(* ===== verification/RdbLoad.v ===== *)
(** * RdbLoad: the reader of the snapshot file

    module/redis/snapshot/module_redis_snapshot_load.c.  The channel is the
    bytes of the file from [rdb_offset] on; a read past the end of the file,
    [FATAL] and the use of uninitialised memory are [None].  Writing the loaded
    pairs into the database is the list of the [storage_db_op_set] calls. *)

From Stdlib Require Import Ascii String.
From S2P Require Import Prelude Memory Decimal RdbPrimitive.

Module RdbLoad.
Import Memory Decimal RdbPrimitive.

(** The value of the bytes of an integer of the host. *)
Fixpoint le_value (l : list Z) : Z :=
  match l with
  | [] => 0
  | b :: l => b + 256 * le_value l
  end.
(** [int32_ntoh] and [int64_ntoh] of the integer read from the bytes. *)
Definition be_value (l : list Z) : Z := le_value (rev l).

Definition load_read (l : list Z) (n : Z) : option (list Z * list Z) :=
  if (n <? 0) || (zlen l <? n) then None else Some (take (Z.to_nat n) l, drop (Z.to_nat n) l).

Definition read_byte (l : list Z) : option (Z * list Z) :=
  '(bs, l) ← load_read l 1; b ← head bs; Some (b, l).

Definition load_read_length_encoded_int (l : list Z) : option (Z * list Z) :=
  '(byte, l) ← read_byte l;
  if Z.land byte 0xC0 =? 0 then Some (Z.land byte 0x3F, l)
  else if Z.land byte 0xC0 =? 0x40 then
    '(next_byte, l) ← read_byte l;
    Some (Z.lor (Z.shiftl (Z.land byte 0x3F) 8) next_byte, l)
  else if (Z.land byte 0xC0 =? 0x80) && (Z.land byte 0x01 =? 0) then
    '(bs, l) ← load_read l 4; Some (be_value bs, l)
  else if (Z.land byte 0xC0 =? 0x80) && (Z.land byte 0x01 =? 1) then
    '(bs, l) ← load_read l 8; Some (be_value bs, l)
  else Some (0, l).

Section lzf.
(** [lzf_decompress compressed capacity]: the bytes produced; no bytes (0) for
    an error. *)
Context (lzf_decompress : list Z -> Z -> list Z).

(** The cases of [byte & 0x3F] of a string that is not stored as it is. *)
Definition read_encoded_string (type : Z) (l : list Z) : option (list Z * list Z) :=
  if type =? 0 then
    '(bs, l) ← load_read l 1; Some (dec_signed (swrap 8 (le_value bs)), l)
  else if type =? 1 then
    '(bs, l) ← load_read l 2; Some (dec_signed (swrap 16 (le_value bs)), l)
  else if type =? 2 then
    '(bs, l) ← load_read l 4; Some (dec_signed (swrap 32 (le_value bs)), l)
  else if type =? 3 then
    '(compressed_length, l) ← load_read_length_encoded_int l;
    '(uncompressed_length, l) ← load_read_length_encoded_int l;
    '(compressed, l) ← load_read l compressed_length;
    let out := lzf_decompress compressed uncompressed_length in
    if zlen out =? 0 then None else
    if negb (zlen out =? uncompressed_length) then None else
    Some (out, l)
  else None.

Definition load_read_string (l : list Z) : option (list Z * list Z) :=
  '(byte, l) ← read_byte l;
  if Z.land byte 0xC0 =? 0 then load_read l (Z.land byte 0x3F)
  else if Z.land byte 0xC0 =? 0x40 then
    '(next_byte, l) ← read_byte l;
    load_read l (Z.lor (Z.shiftl (Z.land byte 0x3F) 8) next_byte)
  else if (Z.land byte 0xC0 =? 0x80) && (Z.land byte 0x01 =? 0) then
    '(bs, l) ← load_read l 4; load_read l (be_value bs)
  else if (Z.land byte 0xC0 =? 0x80) && (Z.land byte 0x01 =? 1) then
    '(bs, l) ← load_read l 8; load_read l (be_value bs)
  else read_encoded_string (Z.land byte 0x3F) l.

(** ** The header and the checksum *)

Definition load_validate_magic (l : list Z) : option (bool * list Z) :=
  '(magic, l) ← load_read l 5;
  Some (bool_decide (magic = bytes_of "REDIS"), l).

Definition load_validate_version (l : list Z) : option (bool * list Z) :=
  '(bs, l) ← load_read l 4;
  let version := bs ++ [0] in
  if negb (bool_decide (take 2 version = [48; 48])) then Some (false, l) else
  '(v, endptr) ← strtol version;
  if 11 <? v then Some (false, l) else
  e ← zget version endptr;
  Some (e =? 0, l).

Definition load_validate_checksum (l : list Z) : option (bool * list Z) :=
  '(bs, l) ← load_read l 8;
  Some (true, l).

Definition load_read_opcode (l : list Z) : option (Z * list Z) := read_byte l.

(** ** The state of a load *)

Record load_op := LoadSet {
  ls_database : Z;
  ls_key : list Z;
  ls_value : list Z;
  ls_expiry_ms : Z
}.

Record load_state := LoadState {
  current_database_number : Z;
  counter_strings : Z;
  counter_expires : Z;
  counter_expires_expired : Z;
  sets : list load_op
}.

Definition load_process_opcode_aux (l : list Z) : option (list Z) :=
  '(_, l) ← load_read_string l;
  '(_, l) ← load_read_string l;
  Some l.

Definition load_process_opcode_db_number (st : load_state) (l : list Z) : option (load_state * list Z) :=
  '(n, l) ← load_read_length_encoded_int l;
  Some (LoadState (u32 n) (counter_strings st) (counter_expires st)
          (counter_expires_expired st) (sets st), l).

Definition load_process_opcode_resize_db (l : list Z) : option (list Z) :=
  '(_, l) ← load_read_length_encoded_int l;
  '(_, l) ← load_read_length_encoded_int l;
  Some l.

(** [start] is [rdb_load_start]; a time in seconds is multiplied as a 32-bit
    integer. *)
Definition load_process_opcode_expire_time (start : Z) (st : load_state) (opcode : Z) (l : list Z)
    : option (Z * load_state * list Z) :=
  '(expiry_ms, l) ←
    (if opcode =? OPCODE_EXPIRE_TIME_MS then '(bs, l) ← load_read l 8; Some (le_value bs, l)
     else if opcode =? OPCODE_EXPIRE_TIME then
       '(bs, l) ← load_read l 4; Some (u32 (le_value bs * 1000), l)
     else Some (0, l));
  Some (expiry_ms,
    LoadState (current_database_number st) (counter_strings st) (u64 (counter_expires st + 1))
      (if expiry_ms <=? start then u64 (counter_expires_expired st + 1) else counter_expires_expired st)
      (sets st), l).

Definition load_process_value_string (start : Z) (st : load_state) (expiry_ms : Z) (l : list Z)
    : option (load_state * list Z) :=
  '(k, l) ← load_read_string l;
  '(v, l) ← load_read_string l;
  Some (LoadState (current_database_number st) (u64 (counter_strings st + 1)) (counter_expires st)
          (counter_expires_expired st)
          (if (expiry_ms =? 0) || (start <? expiry_ms)
           then sets st ++ [LoadSet (current_database_number st) k v expiry_ms] else sets st), l).

(** One iteration of the loop over the opcodes; [inl] at the end of the file. *)
Definition load_opcode (start : Z) (st : load_state) (expiry_ms : Z) (l : list Z)
    : option (load_state * list Z + load_state * Z * list Z) :=
  '(opcode, l) ← load_read_opcode l;
  if opcode =? OPCODE_EOF then Some (inl (st, l)) else
  '(st, expiry_ms, l) ←
    (if opcode =? OPCODE_AUX then l ← load_process_opcode_aux l; Some (st, expiry_ms, l)
     else if opcode =? OPCODE_DB_NUMBER then
       '(st, l) ← load_process_opcode_db_number st l; Some (st, expiry_ms, l)
     else if opcode =? OPCODE_RESIZE_DB then
       l ← load_process_opcode_resize_db l; Some (st, expiry_ms, l)
     else if (opcode =? OPCODE_EXPIRE_TIME) || (opcode =? OPCODE_EXPIRE_TIME_MS) then
       '(e, st, l) ← load_process_opcode_expire_time start st opcode l; Some (st, e, l)
     else if opcode =? VALUE_TYPE_STRING then
       '(st, l) ← load_process_value_string start st expiry_ms l; Some (st, expiry_ms, l)
     else None);
  Some (inr (st, if opcode <? OPCODES_MIN then 0 else expiry_ms, l)).

(** Every iteration consumes a byte: as many as the file has suffice. *)
Fixpoint load_opcodes (start : Z) (fuel : nat) (st : load_state) (expiry_ms : Z) (l : list Z)
    : option (load_state * list Z) :=
  match fuel with
  | O => None
  | S fuel =>
      r ← load_opcode start st expiry_ms l;
      match r with
      | inl (st, l) => Some (st, l)
      | inr (st, expiry_ms, l) => load_opcodes start fuel st expiry_ms l
      end
  end.

(** The load of a whole file: the calls that set the pairs, in order.  The
    current database is a static variable that a load does not reset. *)
Definition load_data (start database : Z) (file : list Z) : option load_state :=
  '(ok, l) ← load_validate_magic file;
  if negb ok then None else
  '(ok, l) ← load_validate_version l;
  if negb ok then None else
  '(st, l) ← load_opcodes start (S (length l)) (LoadState database 0 0 0 []) 0 l;
  '(ok, l) ← load_validate_checksum l;
  if negb ok then None else
  Some st.

End lzf.

End RdbLoad.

◆ Description of the task ◆
For an answer, give a copy of every line in the listing that holds the word "Fixpoint".

◆ Reply ◆
Fixpoint le_value (l : list Z) : Z :=
Fixpoint load_opcodes (start : Z) (fuel : nat) (st : load_state) (expiry_ms : Z) (l : list Z)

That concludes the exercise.